God, a lot of the fad diets look awful and totally unsustainable to me.

Anyway, sorry, this is a bit off topic but I don’t like seeing carbs being dragged through the mud. It’s sugar and fat that most people need to cut down on, particularly fat because it’s more than twice as calorific as carbohydrates. Wholegrain pasta is badass, as are jacket potatoes and wholegrain breads. You will have to wrest Shredded Wheat and Weetabix from my cold, dead body. Brown rice I wasn’t so wild about. Perhaps we’re doing it wrong?

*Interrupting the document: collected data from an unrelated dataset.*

Lemma AddColumn_front_ok b name column :
  array_length column = num_rows b ->
  exists b', AddColumn b 0 name column = ROk b'.
Proof.
  intros Hlen. unfold AddColumn. rewrite Hlen, Z.eqb_refl. simpl.
  assert ((Z.of_nat (length (fields (schema b))) <? 0) = false) as ->
    by (apply Z.ltb_ge; lia).
  eauto.
Qed.

Lemma kv_get_set_eq k v m : kv_get k (kv_set k v m) = Some v.
Proof.
  induction m as [| [k' v'] m IH]; simpl.
  - now rewrite String.eqb_refl.
  - destruct (String.eqb k' k) eqn:Hk; simpl.
    + now rewrite String.eqb_refl.
    + now rewrite Hk.
Qed.

Lemma kv_get_set_ne k k' v m : k <> k' -> kv_get k' (kv_set k v m) = kv_get k' m.
Proof.
  intros Hne. induction m as [| [k0 v0] m IH]; simpl.
  - destruct (String.eqb k k') eqn:Hk; [apply String.eqb_eq in Hk; contradiction |].
    reflexivity.
  - destruct (String.eqb k0 k) eqn:Hk0; simpl.
    + apply String.eqb_eq in Hk0. subst k0.
      destruct (String.eqb k k') eqn:Hk; [apply String.eqb_eq in Hk; contradiction |].
      reflexivity.
    + now rewrite IH.
Qed.

(** The sequence range in the metadata, and nothing else changed. *)
Lemma AddSeqAsSchemaMeta_spec b r :
  fields (schema (AddSeqAsSchemaMeta b r)) = fields (schema b)
  /\ columns (AddSeqAsSchemaMeta b r) = columns b
  /\ num_rows (AddSeqAsSchemaMeta b r) = num_rows b
  /\ kv_get "bolson_seq_first" (metadata (schema (AddSeqAsSchemaMeta b r)))
     = Some (to_string (first r))
  /\ kv_get "bolson_seq_last" (metadata (schema (AddSeqAsSchemaMeta b r)))
     = Some (to_string (last r)).
Proof.
  unfold AddSeqAsSchemaMeta. simpl. repeat split.
  - rewrite kv_get_set_ne by discriminate. apply kv_get_set_eq.
  - apply kv_get_set_eq.
Qed.
End ArrowFacts.

(** ** The FPGA battery parser *)

Section FpgaFacts.
Import Arrow Fpga Props.
Variables default_regs range_regs_per_inst : Z.
Variables in_addr_regs_per_inst out_addr_regs_per_inst : Z.
Variables ctrl_reset ctrl_start stat_done : Z.
Variable WithMetaRequired : Schema -> string -> FletcherMode -> Schema.
Variable raw_json_input_schema : Schema.

Local Abbreviation custom_regs_offset :=
  (Fpga.custom_regs_offset default_regs range_regs_per_inst in_addr_regs_per_inst
     out_addr_regs_per_inst).
Local Abbreviation status_offset := (fun idx => custom_regs_offset idx + 1).
Local Abbreviation result_rows_offset_lo := (fun idx => custom_regs_offset idx + 2).
Local Abbreviation result_rows_offset_hi := (fun idx => custom_regs_offset idx + 3).
Local Abbreviation output_schema := (Fpga.output_schema WithMetaRequired).
Local Abbreviation poll_until_done :=
  (Fpga.poll_until_done default_regs range_regs_per_inst in_addr_regs_per_inst
     out_addr_regs_per_inst stat_done).
Local Abbreviation ParseOne :=
  (Fpga.ParseOne default_regs range_regs_per_inst in_addr_regs_per_inst
     out_addr_regs_per_inst ctrl_reset ctrl_start stat_done WithMetaRequired).
Local Abbreviation Init :=
  (Fpga.Init default_regs range_regs_per_inst in_addr_regs_per_inst).
Local Abbreviation Make :=
  (Fpga.Make default_regs range_regs_per_inst in_addr_regs_per_inst WithMetaRequired
     raw_json_input_schema).

(** *** The sequence number loop *)

Lemma wrap64_small z : 0 <= z <= UINT64_MAX -> wrap64 z = z.
Proof. unfold wrap64, UINT64_MAX. intros H. apply Z.mod_small. lia. Qed.

Lemma wrap64_range z : is_uint64 (wrap64 z).
Proof.
  unfold is_uint64, wrap64, UINT64_MAX.
  pose proof (Z.mod_pos_bound z (2 ^ 64)). lia.
Qed.

(** With the largest sequence number as upper end the loop condition is
    always true. *)
Lemma append_seq_max_never_ends fuel : forall s values,
  is_uint64 s -> append_seq fuel s UINT64_MAX values = None.
Proof.
  induction fuel as [| fuel IH]; intros s values Hs; simpl; [reflexivity |].
  assert ((s <=? UINT64_MAX) = true) as -> by (apply Z.leb_le; apply Hs).
  apply IH, wrap64_range.
Qed.

(** If the loop ends, it has appended [s, s+1, ..., last_]. *)
Lemma append_seq_result fuel : forall s last_ values r,
  is_uint64 s -> is_uint64 last_ ->
  append_seq fuel s last_ values = Some r ->
  r = values ++ range_values {| first := s; last := last_ |}.
Proof.
  induction fuel as [| fuel IH]; intros s last_ values r Hs Hl; simpl; [discriminate |].
  destruct (s <=? last_) eqn:Hcmp.
  - apply Z.leb_le in Hcmp. intros Hrun.
    destruct (Z.eq_dec last_ UINT64_MAX) as [-> | Hne].
    + rewrite append_seq_max_never_ends in Hrun by apply wrap64_range. discriminate.
    + rewrite wrap64_small in Hrun by (unfold is_uint64 in *; lia).
      apply IH in Hrun; [| unfold is_uint64 in *; lia | exact Hl].
      rewrite Hrun, <- app_assoc. simpl. now rewrite (range_values_cons s last_).
  - apply Z.leb_gt in Hcmp. intros [= <-].
    rewrite range_values_empty by (simpl; lia). now rewrite app_nil_r.
Qed.

(** Below the largest sequence number the loop ends after one test more
    than there are numbers in the range. *)
Lemma append_seq_ends last_ : forall n s values fuel,
  0 <= s -> last_ < UINT64_MAX -> Z.of_nat n = last_ - s + 1 -> (n < fuel)%nat ->
  append_seq fuel s last_ values
  = Some (values ++ range_values {| first := s; last := last_ |}).
Proof.
  induction n as [| n IH]; intros s values fuel Hs Hl Hn Hfuel;
    (destruct fuel as [| fuel]; [lia |]); simpl.
  - assert ((s <=? last_) = false) as -> by (apply Z.leb_gt; lia).
    rewrite range_values_empty by (simpl; lia). now rewrite app_nil_r.
  - assert ((s <=? last_) = true) as -> by (apply Z.leb_le; lia).
    rewrite wrap64_small by lia.
    rewrite IH by lia. rewrite <- app_assoc. simpl.
    now rewrite (range_values_cons s last_) by lia.
Qed.

(** *** Polling *)

Lemma poll_until_done_ends p idx : forall j fuel reads,
  Z.land (ReadMMIO p (reads + j)%nat (status_offset idx)) stat_done = stat_done ->
  (j < fuel)%nat ->
  exists reads', poll_until_done fuel p idx reads = Some reads'.
Proof.
  induction j as [| j IH]; intros fuel reads Hdone Hfuel;
    (destruct fuel as [| fuel]; [lia |]); simpl; unfold Fpga.status_offset.
  - rewrite Nat.add_0_r in Hdone. rewrite Hdone, Z.eqb_refl. simpl. eauto.
  - destruct (Z.land _ stat_done =? stat_done); simpl; [eauto |].
    apply IH; [now rewrite Nat.add_succ_l, <- Nat.add_succ_r | lia].
Qed.

(** *** WrapOutput *)

Lemma WrapOutput_result p num_rows offsets values schema_ b :
  WrapOutput p num_rows offsets values schema_ = Some b ->
  schema b = schema_ /\ Arrow.num_rows b = num_rows
  /\ exists voltage, columns b = [voltage].
Proof.
  unfold WrapOutput. destruct (FromArrays _ _) as [a | m]; [| discriminate].
  intros [= <-]. simpl. eauto.
Qed.

Lemma WrapOutput_ok p num_rows offsets values schema_ :
  0 <= num_rows -> exists b, WrapOutput p num_rows offsets values schema_ = Some b.
Proof.
  intros H. unfold WrapOutput, FromArrays.
  rewrite length_map. rewrite zrange_succ by exact H. simpl. eauto.
Qed.

(** *** ParseOne *)

Lemma prepare_seq_result fuel bld self in_ seq :
  is_uint64 (first (range in_)) -> is_uint64 (last (range in_)) ->
  prepare_seq fuel bld self in_ = Some (inr seq) ->
  seq = if p_seq_column self
        then Some (UInt64Array (range_values (range in_)))
        else None.
Proof.
  intros Hf Hl. unfold prepare_seq, roe.
  destruct (p_seq_column self); [| now intros [= <-]].
  destruct (ok (of_arrow (Reserve bld _))); simpl; [| discriminate].
  destruct (append_seq _ _ _ _) as [values |] eqn:Hloop; [| discriminate].
  destruct (ok (of_arrow (Finish bld))); simpl; [| discriminate].
  intros [= <-]. apply append_seq_result in Hloop; [| assumption ..].
  rewrite Hloop. simpl. now destruct (range in_).
Qed.

(** Whenever [ParseOne] hands out a batch, the batch carries the sequence
    range of the buffer in the way [seq_column] asks for. *)
Lemma ParseOne_result fuel p bld self in_ pb :
  is_uint64 (first (range in_)) -> is_uint64 (last (range in_)) ->
  ParseOne fuel p bld self in_ = Some (inr pb) ->
  carries_seq_range (p_seq_column self) output_schema (range in_) pb.
Proof.
  intros Hf Hl. unfold Fpga.ParseOne, roe.
  repeat match goal with
         | |- context [negb (ok (WriteMMIO p ?o ?v))] =>
             destruct (ok (WriteMMIO p o v)); simpl; [| discriminate]
         end.
  destruct (prepare_seq fuel bld self in_) as [[e | seq] |] eqn:Hseq;
    [discriminate | | discriminate].
  apply prepare_seq_result in Hseq; [| assumption ..].
  destruct (Fpga.poll_until_done _ _ _ _ _ _ _ _ _) as [reads |]; [| discriminate].
  destruct (WrapOutput _ _ _ _ _) as [out_batch |] eqn:Hwrap; [| discriminate].
  apply WrapOutput_result in Hwrap as (Hschema & _ & voltage & Hcols).
  destruct (p_seq_column self).
  - subst seq.
    destruct (AddColumn out_batch 0 "bolson_seq" _) as [final_batch | m] eqn:Hadd;
      [| discriminate].
    intros [= <-]. apply AddColumn_front in Hadd as (_ & Hfields & _ & Hcolumns & _).
    split; [reflexivity |]. exists voltage. simpl.
    rewrite Hfields, Hcolumns, Hschema, Hcols. split; reflexivity.
  - intros [= <-].
    destruct (AddSeqAsSchemaMeta_spec out_batch (range in_))
      as (Hfields & Hcolumns & _ & Hfirst & Hlast).
    split; [reflexivity |]. exists voltage. cbn [batch].
    rewrite Hfields, Hcolumns, Hschema, Hcols. auto.
Qed.

(** [ParseOne] does hand out a batch when the hardware plays along: the
    register writes work, the status register shows "done" at some poll,
    the number of rows reported is the number of JSONs in the buffer, the
    builder has room, and the range ends below the largest [uint64_t]. *)
Lemma ParseOne_returns fuel p bld self in_ k :
  0 <= first (range in_) -> first (range in_) <= last (range in_) ->
  last (range in_) < UINT64_MAX ->
  (forall offset value, WriteMMIO p offset value = OK) ->
  (forall n, Reserve bld n = OK) -> Finish bld = OK ->
  Z.land (ReadMMIO p k (status_offset (idx_ self))) stat_done = stat_done ->
  (forall reads,
      to_int32 (dau_full (ReadMMIO p reads (result_rows_offset_lo (idx_ self)))
                         (ReadMMIO p reads (result_rows_offset_hi (idx_ self))))
      = last (range in_) - first (range in_) + 1) ->
  (k < fuel)%nat ->
  (Z.to_nat (last (range in_) - first (range in_) + 1) < fuel)%nat ->
  exists pb, ParseOne fuel p bld self in_ = Some (inr pb).
Proof.
  intros Hf Hfl Hl Hw Hres Hfin Hdone Hrows Hk Hfuel.
  unfold Fpga.ParseOne, roe. rewrite !Hw. simpl.
  assert (exists seq, prepare_seq fuel bld self in_ = Some (inr seq)
                      /\ (p_seq_column self = true ->
                          seq = Some (UInt64Array (range_values (range in_)))))
    as (seq & -> & Hseq).
  { unfold prepare_seq, roe.
    destruct (p_seq_column self); [| eexists; split; [reflexivity | discriminate]].
    rewrite Hres, Hfin. simpl.
    rewrite (append_seq_ends (last (range in_))
               (Z.to_nat (last (range in_) - first (range in_) + 1)))
      by lia.
    simpl. eexists. split; [reflexivity |]. intros _. now destruct (range in_). }
  destruct (poll_until_done_ends p (idx_ self) k fuel 0%nat Hdone Hk) as (reads & ->).
  unfold Fpga.result_rows_offset_lo, Fpga.result_rows_offset_hi. rewrite Hrows.
  destruct (WrapOutput_ok p (last (range in_) - first (range in_) + 1)
              (raw_out_offsets self) (raw_out_values self) output_schema)
    as (out_batch & Hwrap); [lia |].
  rewrite Hwrap. apply WrapOutput_result in Hwrap as (_ & Hrows' & _).
  destruct (p_seq_column self); [| eauto].
  rewrite (Hseq eq_refl).
  destruct (AddColumn_front_ok out_batch "bolson_seq"
              (UInt64Array (range_values (range in_)))) as (final_batch & ->).
  { simpl. rewrite range_values_length by lia. now rewrite Hrows'. }
  eauto.
Qed.

(** At the largest sequence number the loop over the range never ends:
    with [seq_column], a buffer whose range ends at [2^64 - 1] gets no
    batch. *)
Lemma ParseOne_max_sequence_number fuel p bld self in_ pb :
  p_seq_column self = true ->
  is_uint64 (first (range in_)) -> last (range in_) = UINT64_MAX ->
  ParseOne fuel p bld self in_ <> Some (inr pb).
Proof.
  intros Hcol Hf Hl. unfold Fpga.ParseOne, roe.
  repeat match goal with
         | |- context [negb (ok (WriteMMIO p ?o ?v))] =>
             destruct (ok (WriteMMIO p o v)); simpl; [| discriminate]
         end.
  unfold prepare_seq, roe. rewrite Hcol, Hl.
  destruct (ok (of_arrow (Reserve bld _))); simpl; [| discriminate].
  rewrite append_seq_max_never_ends by exact Hf. discriminate.
Qed.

I’m hoping to get into shape this year too so I’ll be watching this thread with interest, thanks Adam. @espressojim’s suggestion of losing weight by building muscle tallies up with the advice I was given at a recent health check as well as what I’ve seen of friends’ efforts. I hate gyms and weights so… bleurgh. It is what it is so I might have to bite the bullet at some point.

And this got a laugh out of me.

I’m sorry, but you’re flat wrong. Or is that fat wrong? Food labeling is grossly misleading. Dietary fat has no caloric value in the absence of carbohydrates. This is what I was talking about before. If you ate nothing but butter you’d starve to death. Your body CAN NOT burn dietary fat for a net gain in energy; the energy cost to convert it into a usable form is the same as the energy output. This is basic biochemistry. But eating carbohydrates in excess gets converted to fat. It’s not your fault, mind you. We’ve all been misled about this for decades. You are right that eating fat and carbs together is bad, energy from excess carbs is used to convert fat into long-term storage.